# [What you need to do]
Out of the lines below, please list those that hold the string "Fixpoint".

# [Data for this exercise]
Definition classify (p : Packet) (path_request_dest : AddressHash) (ingress_limited : bool) : TrafficClass :=
  if bool_decide (packet_type (header p) = Announce) then TcAnnounce
  else if bool_decide (packet_type (header p) = Data) && bool_decide (destination p = path_request_dest)
  then if ingress_limited then TcIngressLimited else TcPathRequest
  else TcData.

Definition enqueue_and_drain (incoming : RxMessage) (q : InboundQueues) : list RxMessage * InboundQueues :=
  drain_queues (put (classify (rx_packet incoming) (replicate ADDRESS_HASH_SIZE 0) false) incoming q).2.

(** A batch as the packet task queues it. *)
Definition put_all (batch : list (TrafficClass * RxMessage)) (q : InboundQueues) : InboundQueues :=
  foldl (fun q x => (put x.1 x.2 q).2) q batch.

(** ** Filters *)
Definition packet_filter_violation (p : Packet) : option string :=
  let h := header p in
  match destination_type h with
  | Plain =>
      if negb (bool_decide (packet_type h = Announce))
      then if 1 <? hops h then Some "Transported PLAIN packet with hops > 1"%string else None
      else Some "Announce packet with PLAIN type"%string
  | Group =>
      if negb (bool_decide (packet_type h = Announce))
      then if 1 <? hops h then Some "Transported GROUP packet with hops > 1"%string else None
      else Some "Announce packet with GROUP type"%string
  | _ => None
  end.

Definition packet_filter (p : Packet) : bool := bool_decide (packet_filter_violation p = None).

Definition ingress_exempt_kind (kind : string) : bool :=
  bool_decide (kind ∈ ["KissInterface"; "SerialInterface"; "RnodeInterface"; "RnodeMultiInterface"]%string).

Definition announced_identity_hash `{Sha256} `{Hs : Signing} `{Hv : !Verifying} `{He : !Ed25519} `{Hk : !Ed25519Keys} (p : Packet) : option AddressHash :=
  let d := payload p in
  if (length d <? 64)%nat then None else Some (address_hash (identity_of_keys (take 32 d) (slice 32 64 d))).

(** ** Timeouts *)
Definition TIMEOUT_PER_HOP : Z := 6 * NANOS.

(** [None]: [Duration::from_secs_f64] panics. *)
Definition first_hop_timeout (bitrate : Z) : option Z :=
  if bitrate =? 0 then Some (6 * NANOS)
  else from_secs_f64 (f64_add (f64_mul (f64_of_Z PROTOCOL_MTU) (f64_div (f64_of_Z 8) (f64_of_Z bitrate))) (f64_of_Z 6)).

(** A round trip of a full packet on the slowest interface. *)
Definition medium_timeout (bitrate : Z) : option Z :=
  from_secs_f64 (f64_add (f64_mul (f64_of_Z 2)
    (f64_div (f64_mul (f64_of_Z PROTOCOL_MTU) (f64_of_Z 8)) (f64_max (f64_of_Z bitrate) (f64_of_Z 5)))) (f64_of_Z 6)).

(** ** Receipts *)
Inductive ReceiptStatus := ReceiptFailed | ReceiptSent | ReceiptDelivered | ReceiptCulled.

#[export] Instance ReceiptStatus_eq_dec : EqDecision ReceiptStatus.
Proof. solve_decision. Defined.

Record PacketReceiptInfo := mkReceiptInfo {
  ri_status : ReceiptStatus;
  ri_timeout : option Z;
  ri_rtt : option Z;
}.

Record PacketReceipt := mkReceipt {
  rc_destination : AddressHash;
  rc_packet_hash : Hash;
  rc_identity : Identity;
  rc_sent_at : Z;
  rc_timeout : option Z;
  rc_status : ReceiptStatus;
  rc_concluded_at : option Z;
}.

Abbreviation Receipts := (gmap (list Z) PacketReceipt) (only parsing).

Definition MAX_RECEIPTS : nat := 1024.
Definition RECEIPT_CONCLUDED_GRACE : Z := 5 * NANOS.

Definition conclude (s : ReceiptStatus) (now : Z) (r : PacketReceipt) : PacketReceipt :=
  mkReceipt (rc_destination r) (rc_packet_hash r) (rc_identity r) (rc_sent_at r) (rc_timeout r) s (Some now).

Definition set_timeout (timeout : option Z) (r : PacketReceipt) : PacketReceipt :=
  mkReceipt (rc_destination r) (rc_packet_hash r) (rc_identity r) (rc_sent_at r) timeout (rc_status r) (rc_concluded_at r).

(** [checked_duration_since] is [None] for an earlier time. *)
Definition receipt_info (r : PacketReceipt) : PacketReceiptInfo :=
  mkReceiptInfo (rc_status r) (rc_timeout r)
    (rc_concluded_at r ≫= fun at_ => if rc_sent_at r <=? at_ then Some (at_ - rc_sent_at r) else None).

Definition is_sent (r : PacketReceipt) : bool := bool_decide (rc_status r = ReceiptSent).

Definition timed_out (now : Z) (r : PacketReceipt) : bool :=
  match rc_timeout r with None => true | Some timeout => timeout <=? Z.max 0 (now - rc_sent_at r) end.

Definition check_receipt (now : Z) (r : PacketReceipt) : PacketReceipt :=
  if is_sent r && timed_out now r
  then conclude (if bool_decide (rc_timeout r = None) then ReceiptCulled else ReceiptFailed) now r else r.

Definition readable (now : Z) (r : PacketReceipt) : bool :=
  is_sent r || match rc_concluded_at r with Some at_ => Z.max 0 (now - at_) <? RECEIPT_CONCLUDED_GRACE | None => false end.

(** [min_by_key]: the first of the entries with the least value. *)
Fixpoint min_by_key {A} (f : A -> Z) (l : list A) : option A :=
  match l with
  | [] => None
  | x :: l' => Some (match min_by_key f l' with Some y => if f x <=? f y then x else y | None => x end)
  end.

Definition receipt_to_drop (m : Receipts) : option AddressHash :=
  let l := btree_iter bytes_le m in
  match min_by_key (fun e => rc_sent_at e.2) (List.filter (fun e => is_sent e.2) l) with
  | Some e => Some e.1
  | None => fst <$> min_by_key (fun e => default (rc_sent_at e.2) (rc_concluded_at e.2)) l
  end.

(** The loop removes one receipt in each round. *)
Fixpoint cull_loop (fuel : nat) (m : Receipts) : Receipts :=
  match fuel with
  | O => m
  | S n => if (MAX_RECEIPTS <? size m)%nat
           then match receipt_to_drop m with Some key => cull_loop n (delete key m) | None => m end
           else m
  end.

Definition cull_receipts (now : Z) (m : Receipts) : Receipts :=
  let kept := filter (fun e : AddressHash * PacketReceipt => readable now e.2 = true) m in
  cull_loop (S (size kept)) kept.

Definition check_receipts (now : Z) (m : Receipts) : Receipts := cull_receipts now (check_receipt now <$> m).

(** ** Radio readings of packets *)
Record PhyCache := mkPhy {
  phy_capacity : nat;
  phy_rssi : list (Hash * f64);
  phy_snr : list (Hash * f64);
  phy_q : list (Hash * f64);
}.

Definition PhyCache_new (capacity : nat) : PhyCache := mkPhy capacity [] [] [].

Definition push_phy (cache : list (Hash * f64)) (capacity : nat) (h : Hash) (value : f64) : list (Hash * f64) :=
  (if (length cache =? capacity)%nat then drop 1 cache else cache) ++ [(h, value)].

Definition push_opt (capacity : nat) (h : Hash) (value : option f64) (cache : list (Hash * f64)) : list (Hash * f64) :=
  match value with Some v => push_phy cache capacity h v | None => cache end.

(** The readings are converted to [f64] by the caller. *)
Definition PhyCache_record (h : Hash) (rssi snr q : option f64) (c : PhyCache) : PhyCache :=
  let cap := phy_capacity c in
  if (cap =? 0)%nat then c
  else mkPhy cap (push_opt cap h rssi (phy_rssi c)) (push_opt cap h snr (phy_snr c)) (push_opt cap h q (phy_q c)).

Definition phy_lookup (cache : list (Hash * f64)) (h : Hash) : option f64 :=
  snd <$> List.find (fun e => bool_decide (e.1 = h)) (rev cache).

(** ** What the queues promise *)
Definition of_class (c : TrafficClass) (batch : list (TrafficClass * RxMessage)) : list RxMessage :=
  (List.filter (fun x => bool_decide (x.1 = c)) batch).*2.

Definition classes : list TrafficClass := [TcData; TcAnnounce; TcPathRequest; TcIngressLimited].

Definition size_of (c : TrafficClass) (q : InboundQueues) : nat := nth (class_index c) (sizes q) 0%nat.
Definition queue_of (c : TrafficClass) (q : InboundQueues) : list RxMessage := nth (class_index c) (queues q) [].
Definition dropped_of (c : TrafficClass) (q : InboundQueues) : Z := nth (class_index c) (dropped q) 0.

Definition four_queues (q : InboundQueues) : Prop := length (queues q) = 4%nat /\ length (dropped q) = 4%nat.

Lemma class_index_lt c : (class_index c < 4)%nat.
Proof. destruct c; cbn; lia. Qed.

Lemma class_index_inj c d : class_index c = class_index d -> c = d.
Proof. by destruct c, d. Qed.

Lemma nth_insert_eq {A} (l : list A) i x d : (i < length l)%nat -> nth i (<[i := x]> l) d = x.
Proof. intros Hi. apply nth_lookup_Some. by apply list_lookup_insert_eq. Qed.

Lemma nth_insert_ne {A} (l : list A) i j x d : i <> j -> nth j (<[i := x]> l) d = nth j l d.
Proof. intros Hij. by rewrite !nth_lookup, list_lookup_insert_ne. Qed.

Lemma nth_alter_ne {A} (l : list A) i j f d : i <> j -> nth j (alter f i l) d = nth j l d.
Proof. intros Hij. by rewrite !nth_lookup, list_lookup_alter_ne. Qed.

Lemma nth_alter_eq (l : list Z) i f : (i < length l)%nat -> nth i (alter f i l) 0 = f (nth i l 0).
Proof.
  intros Hi. apply lookup_lt_is_Some in Hi as [x Hx]. rewrite !nth_lookup, list_lookup_alter_eq, Hx. done.
Qed.

Lemma put_spec c item q d : four_queues q ->
  let q' := (put c item q).2 in
  four_queues q' /\ sizes q' = sizes q /\
  queue_of d q' = queue_of d q ++ (if decide (d = c) then take (size_of c q - length (queue_of c q)) [item] else []) /\
  dropped_of d q' = dropped_of d q + (if decide (d = c) then 1 - Z.of_nat (length (take (size_of c q - length (queue_of c q)) [item])) else 0).
Proof.
  intros [Hq Hd]. unfold put, queue_of, dropped_of, size_of, four_queues. pose proof (class_index_lt c) as Hc.
  destruct (Nat.leb_spec (nth (class_index c) (sizes q) 0%nat) (length (nth (class_index c) (queues q) []))) as [Hf|Hf]; cbn [snd queues sizes dropped].
  - rewrite length_alter. split; [done|]. split; [done|]. replace (_ - _)%nat with 0%nat by lia. cbn [take length].
    destruct (decide (d = c)) as [->|Hne]; rewrite app_nil_r; (split; [done|]).
    + rewrite nth_alter_eq by lia. lia.
    + rewrite nth_alter_ne; [lia|]. intros E. by apply Hne, class_index_inj.
  - rewrite length_insert. split; [done|]. split; [done|].
    assert (take (nth (class_index c) (sizes q) 0%nat - length (nth (class_index c) (queues q) [])) [item] = [item]) as -> by (apply take_ge; cbn; lia).
    destruct (decide (d = c)) as [->|Hne]; cbn [length].
    + rewrite nth_insert_eq by lia. split; [done|lia].
    + rewrite nth_insert_ne by (intros E; by apply Hne, class_index_inj). by rewrite app_nil_r, Z.add_0_r.
Qed.

Lemma put_all_spec batch : forall q c, four_queues q ->
  let q' := put_all batch q in
  four_queues q' /\ sizes q' = sizes q /\
  queue_of c q' = queue_of c q ++ take (size_of c q - length (queue_of c q)) (of_class c batch) /\
  dropped_of c q' = dropped_of c q + Z.of_nat (length (of_class c batch) - (size_of c q - length (queue_of c q))).
Proof.
  induction batch as [|[d item] batch IH]; intros q c Hq; cbn zeta.
  - unfold of_class. cbn. rewrite take_nil, app_nil_r. split; [exact Hq|]. split; [reflexivity|]. split; [reflexivity|]. lia.
  - change (put_all ((d, item) :: batch) q) with (put_all batch (put d item q).2).
    destruct (put_spec d item q c Hq) as (Hq1 & Hs1 & Hl1 & Hd1). destruct (IH (put d item q).2 c Hq1) as (Hq2 & Hs2 & Hl2 & Hd2).
    split; [done|]. split; [by rewrite Hs2|]. rewrite Hl2, Hd2. assert (size_of c (put d item q).2 = size_of c q) as Es by (unfold size_of; by rewrite Hs1).
    rewrite Es, Hl1, Hd1. unfold of_class. cbn [List.filter fst]. destruct (decide (c = d)) as [->|Hne].
    + rewrite bool_decide_true by done. rewrite fmap_cons. cbn [snd]. generalize (size_of d q) (queue_of d q). intros n l.
      destruct (n - length l)%nat as [|k] eqn:Hk; cbn [take].
      * rewrite !app_nil_r, Hk. rewrite !take_0, app_nil_r. cbn [length]. split; [reflexivity|]. lia.
      * replace (take k []) with (@nil RxMessage) by by rewrite take_nil. rewrite length_app. cbn [length].
        replace (n - (length l + 1))%nat with k by lia. rewrite <- app_assoc. split; [done|]. lia.
    + rewrite bool_decide_false by (intros E; by apply Hne). rewrite app_nil_r, Z.add_0_r. done.
Qed.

# [Exercise output]
Fixpoint min_by_key {A} (f : A -> Z) (l : list A) : option A :=
Fixpoint cull_loop (fuel : nat) (m : Receipts) : Receipts :=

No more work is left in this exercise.